For the eagle of the present report, thrombocyte counts were not routinely performed, making it difficult to identify thrombocytopenia secondary to possible fenbendazole toxicosis. Electron microscopic evaluation of the affected tissue in the duodenal biopsy specimen may also have proven useful for determining any potential virologic cause of the intestinal inflammation. Unfortunately, however, the small amount of duodenal tissue in the biopsy specimen precluded its use for diagnostic tests other than histologic examination.

In avian medicine, celioscopy is a well-established diagnostic tool that can be used to examine and biopsy various organ systems within the coelomic cavity. In the eagle of the present report, other diagnostic tests were preferentially chosen because of the localization of the clinical signs to the gastrointestinal tract. However, although more invasive, celiotomy was ultimately performed instead of celioscopy to obtain a full-thickness duodenal biopsy specimen.

Antiemetics are routinely used in veterinary medicine. However, little information exists concerning use of these drugs in avian species. To the authors' knowledge, there are no systematic studies in birds evaluating the effectiveness of any of the antiemetic compounds commonly used in dogs and cats. Because of this, the authors chose not to prescribe antiemetics because of the lack of established dosage recommendations for these compounds in birds. Metoclopramide has been used anecdotally as an antiemetic drug in birds, but its use is controversial owing to a lack of studies demonstrating its efficacy and the potential for possible adverse effects.16,cc Further research is needed to investigate the use of antiemetic compounds in avian species.

In the case described in the present report, histologic examination of biopsy specimens of the cloaca revealed mild lymphocytic inflammation, which differed from the lymphoplasmacytic infiltrate present in the full-thickness biopsy specimen of the duodenum. It is plausible that the lymphoplasmacytic inflammation within the gastrointestinal tract was limited to the small intestine alone. Other possible explanations are that the lymphoplasmacytic inflammation was also present within the cloaca and that the endoscopic biopsy specimens were nonrepresentative or that the lymphocytic inflammation within the cloacal samples denoted an unrelated process. Although the ventriculus appeared nodular on endoscopic evaluation, it is possible that this appearance is normal in harpy eagles, which may explain the lack of histopathologic abnormalities in the mucosa of the ventriculus.

Readily available psittacine tests were used to detect herpesviral or bornaviral infection in the eagle of the present report, and those tests were most likely of low diagnostic yield.
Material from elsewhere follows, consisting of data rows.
(** * cacheHttpClient: lookup, reservation and upload of cache archives

    A shallow embedding of [packages/cache/src/internal/cacheHttpClient.ts].

    - JavaScript numbers that count bytes, ids and status codes are integers
      ([Z]); a [Date] is its [getTime()] value, an integer (invalid dates
      are left out).
    - An optional field or argument is an [option]; truthiness is written out
      ([truthyString]: the empty string is falsy).
    - A promise is the computation it stands for: a value of [M A] carries the
      network calls issued, in order, and the outcome (a value, a thrown error
      or a loop that has not finished within its fuel).
    - The outside world (S3, the cache service, the runner's environment) is a
      record [Env] of total functions: the same request always gets the same
      answer, that is, the backend state does not change during one call.
    - [core.debug], [core.info] and [core.setSecret] only write to the log and
      are left out.
    - What the language and the runtime do themselves is written out where
      the code depends on it: the length that [new Array] takes, the bounds
      that [fs.createReadStream] checks, the order of [Array.prototype.sort]. *)

From Stdlib Require Import ZArith List Ascii String Bool Lia Arith.
From Stdlib Require Import DecimalString.
From Stdlib Require DecimalZ DecimalPos.
Import ListNotations.

Open Scope string_scope.
Open Scope Z_scope.

(** ** Outcomes, events and the computation monad *)

Inductive Res (A : Type) : Type :=
| Ok (a : A)
| Throw (msg : string)
| OutOfFuel.

Arguments Ok {A} a.
Arguments Throw {A} msg.
Arguments OutOfFuel {A}.

(** [ReserveCacheRequest] and [CommitCacheRequest] (contracts). *)
Inductive PostBody : Type :=
| ReserveCacheRequest (key version : string) (cacheSize : option Z)
| CommitCacheRequest (size : Z).

(** The requests this module sends. *)
Inductive NetCall : Type :=
| ListObjectsV2Command (Bucket : string) (ContinuationToken : option string)
| S3Upload (Bucket Key : string) (queueSize partSize : Z)
| AzureUpload (signedUploadURL archivePath : string)
| GetJson (url : string)
| PostJson (url : string) (body : PostBody)
| SendStreamPATCH (url : string) (start end_ : Z).

(** A request is either sent as it is or from inside the retry wrapper, whose
    first argument names the operation. *)
Inductive Event : Type :=
| Direct (c : NetCall)
| Retried (name : string) (c : NetCall).

Definition isRetried (e : Event) : bool :=
  match e with Retried _ _ => true | Direct _ => false end.

Definition isDirectListing (e : Event) : bool :=
  match e with Direct (ListObjectsV2Command _ _) => true | _ => false end.

Definition M (A : Type) : Type := (list Event * Res A)%type.

Definition ret {A} (a : A) : M A := ([], Ok a).
Definition throw {A} (msg : string) : M A := ([], Throw msg).
Definition outOfFuel {A} : M A := ([], OutOfFuel).

Definition bind {A B} (m : M A) (f : A -> M B) : M B :=
  match m with
  | (l, Ok a) => let (l', r) := f a in ((l ++ l')%list, r)
  | (l, Throw e) => (l, Throw e)
  | (l, OutOfFuel) => (l, OutOfFuel)
  end.
Lemma zlen_app {A} (l1 l2 : list A) : zlen (l1 ++ l2) = zlen l1 + zlen l2.
Proof. unfold zlen. rewrite length_app. lia. Qed.

(** How many elements of a list pass a test. *)
Definition count_if {A} (p : A → bool) (l : list A) : Z := zlen (filter (λ x, p x = true) l).

Lemma count_if_snoc {A} (p : A → bool) l x : count_if p (l ++ [x]) = count_if p l + if p x then 1 else 0.
Proof. unfold count_if. rewrite filter_app, filter_cons, filter_nil, zlen_app. by destruct (p x). Qed.

Lemma count_if_perm {A} (p : A → bool) l1 l2 : l1 ≡ₚ l2 → count_if p l1 = count_if p l2.
Proof. intros H. unfold count_if, zlen. by rewrite H. Qed.

Lemma count_if_nonneg {A} (p : A → bool) l : 0 ≤ count_if p l.
Proof. unfold count_if, zlen. lia. Qed.

Lemma count_if_ext {A} (p q : A → bool) l : (∀ x, x ∈ l → p x = q x) → count_if p l = count_if q l.
Proof.
  intros H. unfold count_if. f_equal. induction l as [|x l IH]; [done|]. rewrite !filter_cons.
  rewrite (H x) by left. rewrite IH by (intros; apply H; by right). done.
Qed.


Lemma zlen_cons {A} (x : A) l : zlen (x :: l) = 1 + zlen l.
Proof. unfold zlen. simpl. lia. Qed.

Lemma zlen_one {A} (l : list A) : zlen l = 1 ↔ ∃ x, l = [x].
Proof.
  unfold zlen. destruct l as [|x [|y l]]; simpl; split; intros Hl; try lia; eauto;
    by destruct Hl.
Qed.

#[export] Hint Resolve zlen_nonneg zrange_length : writz.
Arguments zlen : simpl never.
The West Nile virus PCR assay was also performed on a whole blood sample, which limited the usefulness of this diagnostic test. The obvious limitations of these infectious disease tests were understood prior to use; nevertheless, they were performed because of the lack of a diagnosis, despite numerous other tests having been previously performed. On the basis of the clinical situation, the likelihood of the eagle having an infection with one of these viral agents seemed low.
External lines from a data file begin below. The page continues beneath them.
(** ** Dates *)

(** The civil date of a day number counted from 1970-01-01 (proleptic
    Gregorian calendar): [Date.prototype.getUTCFullYear] and its companions. *)
Definition civil_of_days (z : Z) : Z * Z * Z :=
  let z := z + 719468 in
  let era := z / 146097 in
  let doe := z mod 146097 in
  let yoe := (doe - doe / 1460 + doe / 36524 - doe / 146096) / 365 in
  let doy := doe - (365 * yoe + yoe / 4 - yoe / 100) in
  let mp := (5 * doy + 2) / 153 in
  let d := doy - (153 * mp + 2) / 5 + 1 in
  let m := if mp <? 10 then mp + 3 else mp - 9 in
  (yoe + era * 400 + (if m <=? 2 then 1 else 0), m, d).

Definition pad (n : nat) (z : Z) : string := of_chars (padStart n "0"%char (dec_chars z)).

Definition DAY_MS : Z := 24 * 60 * 60000.

(** [new Date(t).toISOString()], for years 0 to 9999. *)
Definition toISOString (t : Z) : string :=
  let '(y, m, d) := civil_of_days (t / DAY_MS) in
  let ms := t mod DAY_MS in
  pad 4 y +:+ "-" +:+ pad 2 m +:+ "-" +:+ pad 2 d +:+ "T" +:+
  pad 2 (ms / 3600000) +:+ ":" +:+ pad 2 (ms / 60000 mod 60) +:+ ":" +:+
  pad 2 (ms / 1000 mod 60) +:+ "." +:+ pad 3 (ms mod 1000) +:+ "Z".

Example toISOString_example : toISOString 1700000000123 = "2023-11-14T22:13:20.123Z".
Proof. vm_compute. reflexivity. Qed.

(** [s.endsWith(suffix)] *)
Definition endsWith (suffix s : string) : bool :=
  bool_decide (drop (length (chars s) - length (chars suffix)) (chars s) = chars suffix).

(** ** Substrings *)

(** [s.includes(sub)] *)
Fixpoint includes_chars (sub cs : list ascii) : bool :=
  bool_decide (take (length sub) cs = sub) || match cs with [] => false | _ :: cs => includes_chars sub cs end.
Definition includes (sub s : string) : bool := includes_chars (chars sub) (chars s).

(** ** Truthiness of an optional string *)

(** [if (o)] on an optional string. *)
Definition present (o : option string) : option string :=
  match o with Some s => if bool_decide (s = "") then None else Some s | None => None end.

Lemma present_some o a : present o = Some a ↔ o = Some a ∧ a ≠ "".
Proof. unfold present. destruct o; [case_bool_decide|]; split; intros; naive_solver. Qed.

(** A present, non-empty string: what [if (r.nonce)] tests. *)
Definition truthy (o : option string) : bool :=
  match o with Some s => negb (bool_decide (s = "")) | None => false end.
Although fenbendazole toxicosis was highly suspected as the cause of the hematologic abnormalities in the eagle of the present report, gastrointestinal signs were observed prior to administration of the drug; thus, it was unlikely that fenbendazole administration resulted in the development of IBD. It is conceivable that an insult to the gastrointestinal tract, such as enteritis, may have led to increased mucosal barrier permeability in the eagle. This, in combination with the diversity of this eagle's diet, may have increased the potential for exposure to novel antigenic stimuli after the mucosal barrier function of the gastrointestinal tract was compromised. Increased contact with bacteria or other antigens may have resulted in an enhanced or inappropriate immune response, leading to continued dysfunction of the enteric tract. In humans, increased mucosal barrier permeability with persistent exposure to luminal antigens may lead to an enhanced or irregular immune response with secondary dysfunction of the gastrointestinal tract.17,18 This abnormal interaction between the host's immune system and luminal microorganisms, especially bacteria, is believed to be a major part of the pathogenesis of IBD.19 It is also well documented that irritable bowel syndrome in people can develop secondary to acute infectious gastroenteritis, which is often contracted from a contaminated water source.17,20 Although attractive, this hypothesis requires careful interpretation and further validation.

Administration of anti-inflammatory or immunosuppressive medication is a common method of treating IBD in dogs and cats. Oral administration of intermediate-acting corticosteroids, such as prednisolone or prednisone, is often prescribed because of the ease of administration and decreased potential for severe adverse effects.2–4 The corticosteroid dosages used for treatment of the eagle of the present report (0.5 to 1.0 mg/kg, PO, q 24 h) were within the ranges of anti-inflammatory to low-level immunosuppressive dosages recommended for use in dogs.21 Little information about the use of corticosteroids in birds exists. However, a survey of exotic animal practitioners indicated that glucocorticoid administration may not be uncommon in the treatment of avian patients and may hold beneficial effects in certain circumstances.dd Although the outcome in the case described in the present report was positive, the authors advocate caution when administering any form of corticosteroid treatment in avian species. Administration of exogenous corticosteroids in birds can easily result in infections (secondary to immunosuppression), deleterious physiologic effects, and death.22–24 Use of corticosteroid treatment in this eagle was carefully considered before implementation, and ultimately, it was decided that the potential benefits outweighed the risks. Further research is necessary to better understand the role of corticosteroid treatment in birds with IBD.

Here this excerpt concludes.